START DATA RECORDS
Lemma rule_routes_upstream name host t rule r : r ∈ rule_routes name host t rule → rc_upstream r = name.
Proof.
  unfold rule_routes. destruct (hrr_matches rule) as [|m ms]; [set_solver|].
  intros ([i x]&_&H)%list_elem_of_omap. unfold match_route in H. destruct (match_path x) as [[]|]; [|done].
  cbn in H. by simplify_eq.
Qed.

Lemma http_upstreams_ok st acc :
  fold_panic (render_http_route st) (∅, []) (btree_iter (gst_http_routes st)) = Some acc → upstreams_ok acc.
Proof.
  apply fold_panic_ind; [|split; [set_solver|done]].
  intros a [k route] a' _ Ha. unfold render_http_route. destruct (http_route_is_accepted _); cbn [negb snd]; [|by intros [= <-]].
  revert Ha. apply fold_panic_ind. intros b [i rule] b' _ [Hr Hu] [[_ ->]|(Hb&t&Ht&->)]%render_rule_Some; [done|].
  split; cbn [fst snd].
  - intros r [Hin|Hin]%elem_of_app.
    + destruct (decide (rc_upstream r = route_rule_name route i)) as [->|]; [rewrite lookup_insert_eq; eauto|].
      rewrite lookup_insert_ne by done. auto.
    + apply rule_routes_upstream in Hin as ->. rewrite lookup_insert_eq. eauto.
  - intros name u. destruct (decide (name = route_rule_name route i)) as [->|].
    + rewrite lookup_insert_eq. by intros [= <-].
    + rewrite lookup_insert_ne by done. apply Hu.
Qed.

(** ** Certificates *)

Lemma generated_cert_domains st entries :
  map_Forall (λ _ c, fc_domains c ≠ []) (foldl (add_gateway_certs st) ∅ entries).
Proof.
  apply foldl_inv; [|apply map_Forall_empty]. intros m [k g] Hm. unfold add_gateway_certs.
  apply foldl_inv; [|done]. clear m Hm. intros m l Hm. apply foldl_inv; [|done]. clear m Hm. intros m c Hm.
  unfold add_cert_ref. destruct (li_hostname l) as [h|]; [|done].
  destruct (gst_tls_secrets st !! _) as [[cp kp]|]; [|done].
  apply map_Forall_insert_2; [|done]. cbn. case_bool_decide as Hin; [|by destruct (fc_domains _)].
  intros He. rewrite He in Hin. by apply elem_of_nil in Hin.
Qed.

(** ** Streams *)

(** A backend of an accepted TLS or TCP route, with the namespace of the route. *)
Definition stream_backend (st : GatewayState) (ns : string) (br : BackendRef) : Prop :=
  (∃ k r, gst_tls_routes st !! k = Some r ∧ tls_route_is_accepted r = true ∧
          ns = ns_or_default (lr_metadata r) ∧ br ∈ TLSRoute_backend_refs r) ∨
  (∃ k r, gst_tcp_routes st !! k = Some r ∧ tcp_route_is_accepted r = true ∧
          ns = ns_or_default (tr_metadata r) ∧ br ∈ TCPRoute_backend_refs r).

Lemma add_sni_upstreams name hs acc : sa_upstreams (foldl (add_sni name) acc hs) = sa_upstreams acc.
Proof. apply (foldl_const sa_upstreams). intros a h. unfold add_sni. by destruct (sa_owner a !! h). Qed.

Lemma render_tls_backend_upstreams st ns hs acc br :
  sa_upstreams (render_tls_backend st ns hs acc br) = sa_upstreams acc ++ [stream_upstream st ns 443 br].
Proof.
  unfold render_tls_backend. destruct (is_empty hs); [|by rewrite add_sni_upstreams].
  by destruct (sa_catch_all _).
Qed.

Lemma stream_upstreams_generated st u :
  u ∈ sa_upstreams (stream_acc st) ↔
  (∃ k r br, gst_tls_routes st !! k = Some r ∧ tls_route_is_accepted r = true ∧ br ∈ TLSRoute_backend_refs r ∧
             u = stream_upstream st (ns_or_default (lr_metadata r)) 443 br) ∨
  (∃ k r br, gst_tcp_routes st !! k = Some r ∧ tcp_route_is_accepted r = true ∧ br ∈ TCPRoute_backend_refs r ∧
             u = stream_upstream st (ns_or_default (tr_metadata r)) 9000 br).
Proof.
  unfold stream_acc.
  rewrite (foldl_or (λ a, u ∈ sa_upstreams a) (λ e : string * TCPRoute, tcp_route_is_accepted e.2 = true ∧
    ∃ br, br ∈ TCPRoute_backend_refs e.2 ∧ u = stream_upstream st (ns_or_default (tr_metadata e.2)) 9000 br)).
  2:{ intros a [k r]. unfold render_tcp_route. cbn [snd]. destruct (tcp_route_is_accepted r); cbn [negb]; [|naive_solver].
      rewrite (foldl_or (λ a, u ∈ sa_upstreams a) (λ br, u = stream_upstream st (ns_or_default (tr_metadata r)) 9000 br)); [naive_solver|].
      intros b br. cbn. rewrite elem_of_app, list_elem_of_singleton. done. }
  rewrite (foldl_or (λ a, u ∈ sa_upstreams a) (λ e : string * TLSRoute, tls_route_is_accepted e.2 = true ∧
    ∃ br, br ∈ TLSRoute_backend_refs e.2 ∧ u = stream_upstream st (ns_or_default (lr_metadata e.2)) 443 br)).
  2:{ intros a [k r]. unfold render_tls_route. cbn [snd]. destruct (tls_route_is_accepted r); cbn [negb]; [|naive_solver].
      rewrite (foldl_or (λ a, u ∈ sa_upstreams a) (λ br, u = stream_upstream st (ns_or_default (lr_metadata r)) 443 br)); [naive_solver|].
      intros b br. rewrite render_tls_backend_upstreams, elem_of_app, list_elem_of_singleton. done. }
  cbn [sa_upstreams]. rewrite elem_of_nil. split.
  - intros [[[]|([k r]&Hin&Ha&br&Hbr&->)]|([k r]&Hin&Ha&br&Hbr&->)]; apply elem_of_btree_iter in Hin;
      [left|right]; exists k, r, br; done.
  - intros [(k&r&br&Hk&Ha&Hbr&->)|(k&r&br&Hk&Ha&Hbr&->)]; [left; right|right]; exists (k, r);
      (split; [by apply elem_of_btree_iter|]); eauto.
Qed.

(** Every SNI route and the catch-all name an upstream of the stream. *)
Definition names_ok (acc : StreamAcc) : Prop :=
  (∀ h n, (h, n) ∈ sa_sni acc → n ∈ su_name <$> sa_upstreams acc) ∧
  (∀ n, sa_catch_all acc = Some n → n ∈ su_name <$> sa_upstreams acc).

Lemma push_upstream_ok u acc : names_ok acc → names_ok (push_upstream u acc).
Proof.
  intros [H1 H2]. split; cbn; intros *; rewrite fmap_app, elem_of_app; [intros H; left; by eapply H1|intros H; left; auto].
Qed.

Lemma add_sni_ok name h acc : name ∈ su_name <$> sa_upstreams acc → names_ok acc → names_ok (add_sni name acc h).
Proof.
  intros Hn [H1 H2]. unfold add_sni. destruct (sa_owner acc !! h); [done|]. split; cbn; [|done].
  intros h' n [?|[= -> ->]%list_elem_of_singleton]%elem_of_app; [by eapply H1|done].
Qed.

Lemma stream_names_ok st : names_ok (stream_acc st).
Proof.
  unfold stream_acc. apply foldl_inv; [|apply foldl_inv].
  - intros a [k r] Ha. unfold render_tcp_route. destruct (tcp_route_is_accepted _); cbn [negb]; [|done].
    apply foldl_inv; [|done]. intros b br. apply push_upstream_ok.
  - intros a [k r] Ha. unfold render_tls_route. destruct (tls_route_is_accepted _); cbn [negb]; [|done].
    apply foldl_inv; [|done]. clear a Ha. intros a br Ha. unfold render_tls_backend.
    set (u := stream_upstream _ _ _ br). pose proof (push_upstream_ok u a Ha) as Hp.
    assert (su_name u ∈ su_name <$> sa_upstreams (push_upstream u a)) as Hu.
    { cbn. rewrite fmap_app. set_solver. }
    destruct (is_empty _).
    + destruct (sa_catch_all (push_upstream u a)) eqn:E; [done|]. destruct Hp as [H1 H2]. split; [done|]. by intros n [= <-].
    + assert (∀ hs b, su_name u ∈ su_name <$> sa_upstreams b → names_ok b → names_ok (foldl (add_sni (su_name u)) b hs)) as Hfold; [|auto].
      intros hs. induction hs as [|h hs IH]; intros b Hub Hb; cbn; [done|]. apply IH; [|by apply add_sni_ok].
      unfold add_sni. by destruct (sa_owner b !! h).
  - split; [set_solver|done].
Qed.

Lemma collect_map_Some l h n : collect_map l !! h = Some n → (h, n) ∈ l.
Proof.
  unfold collect_map. assert (∀ m, foldl (λ (m : gmap string string) (e : string * string), <[e.1 := e.2]> m) m l !! h = Some n → (h, n) ∈ l ∨ m !! h = Some n) as H.
  { induction l as [|[h' n'] l IH]; intros m; cbn; [by right|]. intros [?|Hm]%IH; [left; set_solver|].
    destruct (decide (h = h')) as [->|]; [rewrite lookup_insert_eq in Hm; simplify_eq; left; set_solver|].
    rewrite lookup_insert_ne in Hm by done. by right. }
  intros [?|?]%H; [done|]. by rewrite lookup_empty in *.
Qed.

Lemma trim_end_head c s : is_ascii_whitespace c = false → trim_end (String c s) ≠ "".
Proof. intros Hc. cbn. destruct (trim_end s); [by rewrite Hc|done]. Qed.

Lemma trim_stream_name s : trim ("stream-" +:+ s) ≠ "".
Proof. apply (trim_end_head "s"). done. Qed.

Lemma any_addr_parse port : (port < 65536)%N → parse_socket_addr ("0.0.0.0:" +:+ show_N port) = Some (any_addr port).
Proof. intros Hp. exact (parse_show_socket_v4 (mkIpv4 (as_u8 0) (as_u8 0) (as_u8 0) (as_u8 0)) port Hp). Qed.

(** ** The proxy accepts what the controller generates *)

Definition ports_ok (st : GatewayState) : Prop :=
  ∀ k g l, gst_gateways st !! k = Some g → l ∈ gw_listeners g → (li_port l < 65536)%N.

(** The rule adds at least one route to the configuration. *)
Definition emits_route (rule : HTTPRouteRule) : Prop :=
  hrr_matches rule = [] ∨ ∃ m, m ∈ hrr_matches rule ∧ match_path m ≠ None.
END DATA RECORDS
→ **WHAT THE TASK REQUIRES**: Output, from the data above, the lines from the line with "9000 br)); [naive_solver|]." to the line with "Definition names_ok (acc" exactly as they stand, both ends included and nothing else.

→ **REPLY**:
      rewrite (foldl_or (λ a, u ∈ sa_upstreams a) (λ br, u = stream_upstream st (ns_or_default (tr_metadata r)) 9000 br)); [naive_solver|].
      intros b br. cbn. rewrite elem_of_app, list_elem_of_singleton. done. }
  rewrite (foldl_or (λ a, u ∈ sa_upstreams a) (λ e : string * TLSRoute, tls_route_is_accepted e.2 = true ∧
    ∃ br, br ∈ TLSRoute_backend_refs e.2 ∧ u = stream_upstream st (ns_or_default (lr_metadata e.2)) 443 br)).
  2:{ intros a [k r]. unfold render_tls_route. cbn [snd]. destruct (tls_route_is_accepted r); cbn [negb]; [|naive_solver].
      rewrite (foldl_or (λ a, u ∈ sa_upstreams a) (λ br, u = stream_upstream st (ns_or_default (lr_metadata r)) 443 br)); [naive_solver|].
      intros b br. rewrite render_tls_backend_upstreams, elem_of_app, list_elem_of_singleton. done. }
  cbn [sa_upstreams]. rewrite elem_of_nil. split.
  - intros [[[]|([k r]&Hin&Ha&br&Hbr&->)]|([k r]&Hin&Ha&br&Hbr&->)]; apply elem_of_btree_iter in Hin;
      [left|right]; exists k, r, br; done.
  - intros [(k&r&br&Hk&Ha&Hbr&->)|(k&r&br&Hk&Ha&Hbr&->)]; [left; right|right]; exists (k, r);
      (split; [by apply elem_of_btree_iter|]); eauto.
Qed.

(** Every SNI route and the catch-all name an upstream of the stream. *)
Definition names_ok (acc : StreamAcc) : Prop :=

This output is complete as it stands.